That was really helpful information it is the Univ of Deleware research
project that i had heard about would be really interested in looking into
voice banking as we have been asked by a number of clients about this
Deborah Jans
Coordinator
KEYCOMM
Lothian Communication Technology Service
1c Pennywell Road
Edinburgh EH4 4PH
0131-311-7130 telephone
0131-332-6871 fax
Please note this is our new address and phone number as of 1 January 2007
> ----------
> From: A discussion list for Assistive Technology professionals. on
> behalf of S Creer
> Reply To: A discussion list for Assistive Technology professionals.

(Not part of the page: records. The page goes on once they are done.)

Definition handleFTPDele (arg : list Z) : list Z :=
  if bool_decide (arg <> []) then text "553 Could not delete file (read-only filesystem)."
  else ftpSyntaxErrorResponse.

Definition handleFTPMkd (arg : list Z) : list Z :=
  if bool_decide (arg <> []) then text "257 Directory created." else ftpSyntaxErrorResponse.

Definition handleFTPRmd (arg : list Z) : list Z :=
  if bool_decide (arg <> []) then text "250 Directory deleted." else ftpSyntaxErrorResponse.

Definition ftpReply (command arg : list Z) (cfg : FTPConfig) (address : list Z) : list Z :=
  let named name := bool_decide (command = bytesOf name) in
  if named "USER"%string then handleFTPUser arg
  else if named "PASS"%string then text "230 User logged in, proceed."
  else if named "SYST"%string then bytesOf "215 " ++ ftcSystemType cfg ++ crlf
  else if named "PWD"%string then bytesOf "257 " ++ [34; 47; 34] ++ text " is current directory."
  else if named "TYPE"%string then handleFTPType arg
  else if named "PASV"%string then handleFTPPasv address
  else if named "EPSV"%string then
    bytesOf "229 Entering Extended Passive Mode (|||" ++ decimal ftpPassivePort ++ text "|)."
  else if named "LIST"%string then text "150 Here comes the directory listing." ++ text "226 Directory send OK."
  else if named "RETR"%string then handleFTPRetr arg
  else if named "STOR"%string then handleFTPStor arg
  else if named "CWD"%string then handleFTPCwd arg
  else if named "CDUP"%string then text "250 Directory successfully changed."
  else if named "DELE"%string then handleFTPDele arg
  else if named "MKD"%string then handleFTPMkd arg
  else if named "RMD"%string then handleFTPRmd arg
  else if named "NOOP"%string then text "200 NOOP ok."
  else if named "QUIT"%string then text "221 Goodbye."
  else if named "HELP"%string then ftpHelpResponse
  else text "502 Command not implemented.".

(** The command and argument of a line, nothing of a blank one. *)
Definition commandOf (line : list Z) : option (list Z * list Z) :=
  let line := trimSpace line in
  if bool_decide (line = []) then None
  else let '(command, arg) := cutSpace line in Some (toUpper command, trimSpace arg).

(** The body of the loop. *)
Definition ftpTurn (cfg : FTPConfig) (address : list Z) (rest : list Z) : Turn :=
  match indexByte rest 10 with
  | None =>
      if bool_decide (ftpMaxCommandLine < length rest)%nat then
        Stop (text "500 Command line too long.") (length rest) true
      else Stop [] 0 false
  | Some stop =>
      match commandOf (take stop rest) with
      | None => Request [] (stop + 1)
      | Some (command, arg) =>
          let reply := ftpReply command arg cfg address in
          if bool_decide (command = bytesOf "QUIT") then Stop reply (stop + 1) true
          else Request reply (stop + 1)
      end
  end.

Definition ftpAnswer (stream : list Z) (cfg : FTPConfig) (address : list Z) : list Z * nat * bool :=
  answerBy (ftpTurn cfg address) stream.

Example ftp_quit :
  ftpAnswer (text "  user  me " ++ text "" ++ text "quit" ++ text "NOOP") (mkFTPConfig true [] []) [] =
  (text "331 User name okay, need password." ++ text "221 Goodbye.", 21%nat, true).
Proof. vm_compute. reflexivity. Qed.

(** ** It is a service *)

#[export] Instance ftpTurn_laws cfg address : TurnLaws (ftpTurn cfg address).
Proof.
  split.
  - done.
  - intros s r n e. unfold ftpTurn. destruct (indexByte s 10) as [stop|] eqn:E.
    + apply indexByte_lt in E. repeat case_match; intros [= <- <- <-]; (split; [lia|done]).
    + case_match; intros [= <- <- <-]; (split; [lia|done]).
  - intros s r n. unfold ftpTurn. destruct (indexByte s 10) as [stop|] eqn:E; [|by case_match].
    apply indexByte_lt in E. repeat case_match; intros [= <- <-]; lia.
  - intros s t r n. unfold ftpTurn. destruct (indexByte s 10) as [stop|] eqn:E; [|by case_match].
    rewrite (indexByte_app _ _ _ _ E). apply indexByte_lt in E. by rewrite take_app_le by lia.
Qed.

#[export] Instance ftp_StreamAnswer cfg address : StreamAnswer (fun stream => ftpAnswer stream cfg address).
Proof. exact (answerBy_StreamAnswer (ftpTurn cfg address)). Qed.

(** ** Lines and replies *)

Definition replyTo (cfg : FTPConfig) (address line : list Z) : list Z :=
  match commandOf line with Some (command, arg) => ftpReply command arg cfg address | None => [] end.

Definition quits (line : list Z) : bool :=
  match commandOf line with Some (command, _) => bool_decide (command = bytesOf "QUIT") | None => false end.

(** Text lines, each ended by CRLF, with no line feed of their own. *)
Definition framed (reply : list Z) : Prop :=
  exists lines, lines <> [] /\ reply = concat (map (fun l => l ++ crlf) lines) /\ Forall (fun l => 10 ∉ l) lines.

Lemma framed_line l : 10 ∉ l -> framed (l ++ crlf).
Proof. intros H. exists [l]. cbn. rewrite app_nil_r. split_and!; [done|done|by constructor]. Qed.

Lemma framed_app r1 r2 : framed r1 -> framed r2 -> framed (r1 ++ r2).
Proof.
  intros (l1 & H1 & -> & F1) (l2 & H2 & -> & F2). exists (l1 ++ l2). rewrite map_app, concat_app.
  split_and!; [by destruct l1|done|by apply Forall_app].
Qed.

Lemma framed_text s : 10 ∉ bytesOf s -> framed (text s).
Proof. apply framed_line. Qed.

Lemma framed_tail pre s : 10 ∉ pre -> 10 ∉ bytesOf s -> framed (pre ++ text s).
Proof. intros Hp Hs. unfold text. rewrite app_assoc. apply framed_line. by rewrite not_elem_of_app. Qed.

(** Closed text has no line feed. *)
Ltac no_lf := apply (bool_decide_unpack _); vm_compute; exact I.

Lemma trimRunes_sub fuel runes s x : x ∈ trimRunes fuel runes s -> x ∈ s.
Proof.
  revert s. induction fuel as [|fuel IH]; intros s; simpl; [done|].
  destruct (List.find (startsWith s) runes) as [rune|]; [|done].
  intros H%IH. rewrite <- (take_drop (length rune) s). apply elem_of_app. by right.
Qed.

Lemma trimSpace_sub s x : x ∈ trimSpace s -> x ∈ s.
Proof.
  unfold trimSpace. rewrite elem_of_reverse. intros H%trimRunes_sub. rewrite elem_of_reverse in H.
  by apply trimRunes_sub in H.
Qed.

Lemma commandOf_sub line command arg x :
  commandOf line = Some (command, arg) -> x ∈ arg -> x ∈ line.
Proof.
  unfold commandOf, cutSpace. case_bool_decide; [done|].
  destruct (indexByte (trimSpace line) 32) as [i|]; intros [= _ <-] Hx%trimSpace_sub.
  - apply trimSpace_sub. rewrite <- (take_drop (S i) (trimSpace line)). apply elem_of_app. by right.
  - by apply elem_of_nil in Hx.
Qed.

Lemma decimal_bytes : forallb (fun n => bool_decide (10 ∉ decimal n)) (seqZ 0 256) = true.
Proof. vm_compute. reflexivity. Qed.

Lemma decimal_no_lf n : isByte n -> 10 ∉ decimal n.
Proof.
  intros H. pose proof decimal_bytes as Hf. rewrite forallb_forall in Hf.
  apply (bool_decide_unpack _), Is_true_true_2, Hf, list_elem_of_In, elem_of_seqZ. exact H.
Qed.

Section replies.
Context (cfg : FTPConfig) (address : list Z).
Context (Hsystem : 10 ∉ ftcSystemType cfg) (Haddress : Forall isByte address).

Lemma pasv_framed : framed (handleFTPPasv address).
Proof using Haddress.
  unfold handleFTPPasv. rewrite !app_assoc. apply framed_tail; [|no_lf].
  rewrite !not_elem_of_app. pose proof (fun i => decimal_no_lf _ (byteAt_range address i Haddress)).
  split_and!; try done; no_lf.
Qed.

(** Every reply is framed, whatever the argument echoed in it. *)
Lemma reply_framed command arg : 10 ∉ arg -> framed (ftpReply command arg cfg address).
Proof using Hsystem Haddress.
  intros Ha. assert (framed ftpSyntaxErrorResponse) as Hs by (apply framed_text; no_lf).
  unfold ftpReply, handleFTPUser, handleFTPType, handleFTPRetr, handleFTPStor, handleFTPCwd, handleFTPDele,
    handleFTPMkd, handleFTPRmd, ftpHelpResponse.
  repeat match goal with |- framed (if ?b then _ else _) => destruct b end; try done;
    try (apply framed_text; no_lf); try apply pasv_framed.
  - rewrite app_assoc. apply framed_line. apply not_elem_of_app. split; [no_lf|done].
  - rewrite app_assoc. apply framed_tail; no_lf.
  - rewrite app_assoc. apply framed_tail; [|no_lf]. apply not_elem_of_app. split; [no_lf|done].
  - rewrite app_assoc. apply framed_tail; no_lf.
  - apply framed_app; apply framed_text; no_lf.
  - rewrite app_assoc. apply framed_tail; [|no_lf]. apply not_elem_of_app. split; [no_lf|done].
  - do 3 (apply framed_app; [apply framed_text; no_lf|]). apply framed_text; no_lf.
Qed.
End replies.

(** ** Sessions *)

Definition ended_by_lf (line : list Z) : list Z := line ++ [10].

Lemma turn_line cfg address line rest :
  10 ∉ line ->
  ftpTurn cfg address (ended_by_lf line ++ rest) =
  if quits line then Stop (replyTo cfg address line) (length (ended_by_lf line)) true
  else Request (replyTo cfg address line) (length (ended_by_lf line)).
Proof.
  intros Hl. unfold ftpTurn, ended_by_lf, quits, replyTo. rewrite <- app_assoc. cbn [app].
  rewrite indexByte_first, take_app_length, length_app by done. cbn [length].
  destruct (commandOf line) as [[command arg]|]; [|done]. by case_bool_decide.
Qed.

Lemma answer_lines cfg address ls rest reply n ended :
  Forall (fun l => 10 ∉ l /\ quits l = false) ls ->
  ftpAnswer rest cfg address = (reply, n, ended) ->
  ftpAnswer (concat (map ended_by_lf ls) ++ rest) cfg address =
  (concat (map (replyTo cfg address) ls) ++ reply, (length (concat (map ended_by_lf ls)) + n)%nat, ended).
Proof.
  unfold ftpAnswer. intros Hls Hrest. induction Hls as [|l ls [Hl Hq] _ IH]; [done|]. cbn [map concat].
  rewrite length_app, <- !app_assoc, <- Nat.add_assoc.
  eapply answerBy_request; [apply _|by rewrite turn_line, Hq by done|]. rewrite drop_app_length. exact IH.
Qed.
Lemma options_read opts fuel :
  Forall framedOption opts -> Forall shortDUID opts -> (length (wireOptions opts) <= fuel)%nat ->
  parseOptions fuel (wireOptions opts) = inl (trimmed <$> opts).
Proof.
  intros Hf Hs. revert fuel. induction opts as [|opt opts IH]; intros fuel Hl; [by destruct fuel|].
  apply Forall_cons in Hf as [Ho Hf], Hs as [Hd Hs]. rewrite wireOptions_cons in *. rewrite length_app in Hl. pose proof (wire_length opt Ho) as Hw.
  unfold optionHeaderSize in Hw. destruct fuel as [|fuel]; [lia|]. destruct Ho as (Hc & Hn & Hlen).
  cbn [parseOptions]. rewrite bool_decide_eq_false_2 by (rewrite length_app; lia).
  assert (bigUint16 (wireOption opt ++ wireOptions opts) = o6Code opt) as ->.
  { unfold wireOption. rewrite <- !app_assoc. by apply bigUint16_big16. }
  assert (drop 2 (wireOption opt ++ wireOptions opts) =
    big16 (o6Length opt) ++ take (Z.to_nat (o6Length opt)) (o6Data opt) ++ wireOptions opts) as ->
    by (unfold wireOption; rewrite <- !app_assoc; done).
  rewrite bigUint16_big16 by done.
  assert (drop 4 (wireOption opt ++ wireOptions opts) = take (Z.to_nat (o6Length opt)) (o6Data opt) ++ wireOptions opts) as ->
    by (unfold wireOption; rewrite <- !app_assoc; done).
  set (data := take (Z.to_nat (o6Length opt)) (o6Data opt)).
  assert (length data = Z.to_nat (o6Length opt)) as Hdl by (unfold data; rewrite length_take; lia).
  destruct (Z.ltb_spec (Z.of_nat (length (data ++ wireOptions opts))) (o6Length opt)) as [Hx|_]; [rewrite length_app in Hx; lia|].
  destruct (_ && _) eqn:Ed.
  - apply andb_true_iff in Ed as [Ec Hx%Z.ltb_lt]. apply orb_true_iff in Ec as [Ec%Z.eqb_eq|Ec%Z.eqb_eq].
    + specialize (Hd (or_introl Ec)). lia.
    + specialize (Hd (or_intror Ec)). lia.
  - rewrite drop_app_length', take_app_length' by done. by rewrite IH by (done || lia).
Qed.

Lemma message_read msg :
  Forall framedOption (m6Options msg) -> Forall shortDUID (m6Options msg) -> length (m6TransactionID msg) = 3%nat ->
  parseDHCPv6Message (serializeDHCPv6Message msg) = inl (msg <| m6Options := trimmed <$> m6Options msg |>).
Proof.
  intros Hf Hs Ht. rewrite message_written by done. unfold parseDHCPv6Message.
  destruct (m6TransactionID msg) as [|a [|b [|c [|]]]] eqn:E; try discriminate Ht.
  set (tail := wireOptions (m6Options msg)). rewrite bool_decide_eq_false_2 by (unfold dhcpv6MinMsgSize; cbn [length app]; lia).
  change (drop 4 (m6Type msg :: [a; b; c] ++ tail)) with tail.
  rewrite (options_read (m6Options msg)); [|exact Hf|exact Hs|unfold tail; cbn [length app]; lia].
  destruct msg as [ty id options]. simpl in *. by rewrite E.
Qed.

(** An option whose length is that of its data. *)
Definition exactOption (opt : DHCPv6Option) : Prop := framedOption opt /\ o6Length opt = Z.of_nat (length (o6Data opt)).

Lemma trimmed_exact opt : exactOption opt -> trimmed opt = opt.
Proof. intros [_ E]. destruct opt as [c n d]. unfold trimmed. simpl in *. by rewrite E, Nat2Z.id, take_ge. Qed.

Lemma trimmed_all opts : Forall exactOption opts -> trimmed <$> opts = opts.
Proof. induction 1 as [|opt opts H _ IH]; [done|]. rewrite fmap_cons, IH. by rewrite trimmed_exact. Qed.

Lemma isByte_drop b n : Forall isByte b -> Forall isByte (drop n b).
Proof. apply Forall_drop. Qed.

Lemma parsed_exact fuel data opts :
  Forall isByte data -> parseOptions fuel data = inl opts -> Forall (fun opt => exactOption opt /\ shortDUID opt) opts.
Proof.
  revert data opts. induction fuel as [|fuel IH]; intros data opts Hb; cbn [parseOptions]; [by intros [= <-]|].
  destruct (bool_decide _) eqn:El; [by intros [= <-]|].
  pose proof (bigUint16_range data Hb) as Hc. pose proof (bigUint16_range (drop 2 data) (isByte_drop _ 2 Hb)) as Hn.
  set (len := bigUint16 (drop 2 data)) in *. destruct (Z.ltb_spec (Z.of_nat (length (drop 4 data))) len) as [|Hlen]; [done|].
  destruct (_ && _) eqn:Ed; [done|]. destruct (parseOptions fuel _) as [rest|] eqn:Er; [|done]. intros [= <-].
  constructor.
  - split; [split; [split_and!; simpl; try lia|]|].
    + rewrite length_take. lia.
    + simpl. rewrite length_take. lia.
    + intros Hcode. simpl in *. apply andb_false_iff in Ed as [Ed|Ed%Z.ltb_ge]; [|done].
      apply orb_false_iff in Ed as [E1%Z.eqb_neq E2%Z.eqb_neq]. by destruct Hcode.
  - eapply IH; [|exact Er]. apply isByte_drop. by apply isByte_drop.
Qed.

Lemma request_options payload request :
  Forall isByte payload -> parseDHCPv6Message payload = inl request ->
  length (m6TransactionID request) = 3%nat /\ Forall (fun opt => exactOption opt /\ shortDUID opt) (m6Options request).
Proof.
  intros Hb. unfold parseDHCPv6Message. destruct (bool_decide _) eqn:El; [done|]. apply bool_decide_eq_false in El.
  unfold dhcpv6MinMsgSize in El. destruct (parseOptions _ _) as [opts|] eqn:Eo; [|done]. intros [= <-]. simpl. split.
  - rewrite length_take, length_drop. lia.
  - eapply parsed_exact; [|exact Eo]. by apply isByte_drop.
Qed.

(** ** What a reply says *)

Lemma option6_exact code data :
  0 <= code < 2 ^ 16 -> Z.of_nat (length data) <= maxUint16Val -> exactOption (option6 code data).
Proof.
  intros Hc Hl. unfold option6, maxUint16Val in *. rewrite Z.min_l by lia.
  rewrite Uint16_id by (unfold MaxUint16; lia). split; [|done]. split_and!; simpl; lia.
Qed.

Lemma option6_framed code data : 0 <= code < 2 ^ 16 -> framedOption (option6 code data).
Proof.
  intros Hc. unfold option6, maxUint16Val, framedOption. simpl. set (n := Z.min _ _).
  assert (0 <= n <= 65535 /\ n <= Z.of_nat (length data)) as [Hn Hl] by (unfold n; lia). clearbody n.
  rewrite Uint16_id by (unfold MaxUint16; lia). lia.
Qed.

(** The options a reply has beside the identifiers and the lease. *)
Definition configured (h : DHCPv6Handler) (device : option serverDevice) : list DHCPv6Option :=
  m6Options (appendPreferenceOption device (appendSIPOptions h (appendTimeServerOptions h (appendDNSOptions h (mkMessage6 0 [] []))))).

Definition otherCode (opt : DHCPv6Option) : Prop :=
  o6Code opt <> DHCPv6OptClientID /\ o6Code opt <> DHCPv6OptServerID /\ o6Code opt <> DHCPv6OptIANA.

Lemma configured_other h device : Forall (fun opt => framedOption opt /\ otherCode opt) (configured h device).
Proof.
  assert (forall code data, 3 < code < 2 ^ 16 -> framedOption (option6 code data) /\ otherCode (option6 code data)) as Ho.
  { intros code data Hc. split; [apply option6_framed; lia|].
    unfold otherCode, DHCPv6OptClientID, DHCPv6OptServerID, DHCPv6OptIANA. simpl. lia. }
  unfold configured, appendPreferenceOption, appendSIPOptions, appendTimeServerOptions, appendDNSOptions. simpl.
  apply Forall_app_2; [|apply Forall_singleton; split; [by split_and!|done]].
  repeat case_match; simpl; repeat first [apply Forall_cons; split; [by apply Ho|]|constructor].
Qed.

Definition leaseOption (now : Time) (h : DHCPv6Handler) (lease : option DHCPv6Lease) : list DHCPv6Option :=
  from_option (fun lease => [buildIANAOption now h lease]) [] lease.

Definition clientOption (msg : DHCPv6Message) : list DHCPv6Option :=
  from_option (fun opt => [opt]) [] (findOption msg DHCPv6OptClientID).

Definition noMessage : DHCPv6Message := mkMessage6 0 [] [].

(** What appends options does not look at those before it. *)
Definition appends (f : DHCPv6Message -> DHCPv6Message) : Prop :=
  forall r, f r = mkMessage6 (m6Type r) (m6TransactionID r) (m6Options r ++ m6Options (f noMessage)).

Lemma appends_compose f g : appends f -> appends g -> appends (fun r => f (g r)).
Proof. intros Hf Hg r. rewrite (Hf (g r)), (Hf (g noMessage)), (Hg r). simpl. by rewrite app_assoc. Qed.

Lemma appends_dns h : appends (appendDNSOptions h).
Proof. intros [ty id opts]. unfold appendDNSOptions. destruct (h6DnsServers h), (h6DomainList h); simpl; by rewrite <- ?app_assoc, ?app_nil_r. Qed.

Lemma appends_time h : appends (appendTimeServerOptions h).
Proof. intros [ty id opts]. unfold appendTimeServerOptions. destruct (h6SntpServers h), (h6NtpServers h); simpl; by rewrite <- ?app_assoc, ?app_nil_r. Qed.

Lemma appends_sip h : appends (appendSIPOptions h).
Proof. intros [ty id opts]. unfold appendSIPOptions. destruct (h6SipServers h), (h6SipDomains h); simpl; by rewrite <- ?app_assoc, ?app_nil_r. Qed.

Lemma appends_preference device : appends (appendPreferenceOption device).
Proof. by intros [ty id opts]. Qed.

Lemma appends_configured h device r :
  appendPreferenceOption device (appendSIPOptions h (appendTimeServerOptions h (appendDNSOptions h r))) =
  mkMessage6 (m6Type r) (m6TransactionID r) (m6Options r ++ configured h device).
Proof.
  apply (appends_compose (appendPreferenceOption device) _ (appends_preference device)
    (appends_compose (appendSIPOptions h) _ (appends_sip h)
      (appends_compose (appendTimeServerOptions h) _ (appends_time h) (appends_dns h)))).
Qed.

> Sent: Friday, November 9, 2007 10:12 am
> To: [log in to unmask]
> Subject: Re: Recording speech
>
> Hello,
> I am a phd student at the University of Sheffield and am currently doing
> research into finding ways for people to bank their voices and also to be
> able
> to personalise speech synthesisers once their voice has started to
> deteriorate.
>
>
> I am using the technique, like that used in speech recognition where
> people can
> adapt synthetic voices to their own using a limited amount of data, as was
> suggested in a previous reply, but it is at the moment early in its
> development
> and has not yet been made available for use publicly. I am starting to use
> it
> with standard speech and seeing if there is a possibility of using it with
> dysarthric speech and producing an acceptable output. It is currently
> still a
> research tool and is not yet suitable for use with any communication aids,
> particularly with its speed of synthesis. Hopefully though this could be
> an
> option for the future for voice banking.
>
> These people in duPont Hospital and University of Delaware have been
> looking
> into this and have some software that you can download to try and build
> your
> own synthetic voice.
> http://www.asel.udel.edu/speech/Users-participation.html
> I haven't tried this at all though and have just got this information from
> the
> internet so don't know exactly of the quality that you could end up with.
> It
> uses concatenative synthesis which is when you make a large database of
> recordings and chop these up into smaller units, such as the individual
> sounds,
> and then recombine them to make new utterances. This tool is a way of
> minimising the amount of recording necessary to build a voice by making
> recordings and ensuring that these recordings cover all the sounds in a
> language and making sure that the recordings are consistent enough with
> each
> other so that when they are concatenated together, there will be less
> distortion between the units. However, the recordings that they collect
> are
> likely to be usable ONLY with their own speech synthesiser so may not be
> the
> best way to store the voice long term.
>
> It is possible to build concatenative synthesis voices using software
> called
> Festival and Festvox from CSTR, University of Edinburgh, which is
> downloadable
> from the web but this however involves a lot of knowledge of the synthesis
> process and phonetics and is very involved and time consuming. It is
> designed
> to be used as a research tool and there is also no real guarantee that the
> output will be reasonable (stated themselves on the website). Again, this
> output will only be able to be used with their own speech synthesiser. I
> have
> built voices using this process using professional speakers with 600
> sentences
> of high quality recordings and the voices are ok but they are not very
> high
> quality consistently and really twice this amount of data is necessary for
> this
> task.
>
> It is quite a difficult task but I think the advice given in the previous
> email
> holds. I am definitely no authority on this but will pass on a few
> recommendations that I have used recording voices for my research. If you
> want
> to record your voice to bank it then to keep the options open for future
> speech
> synthesis techniques that will allow you to build your own voice:
> 1. The recordings should be as high quality as you can get - using a
> non-compressed format (i.e. not mp3 etc.).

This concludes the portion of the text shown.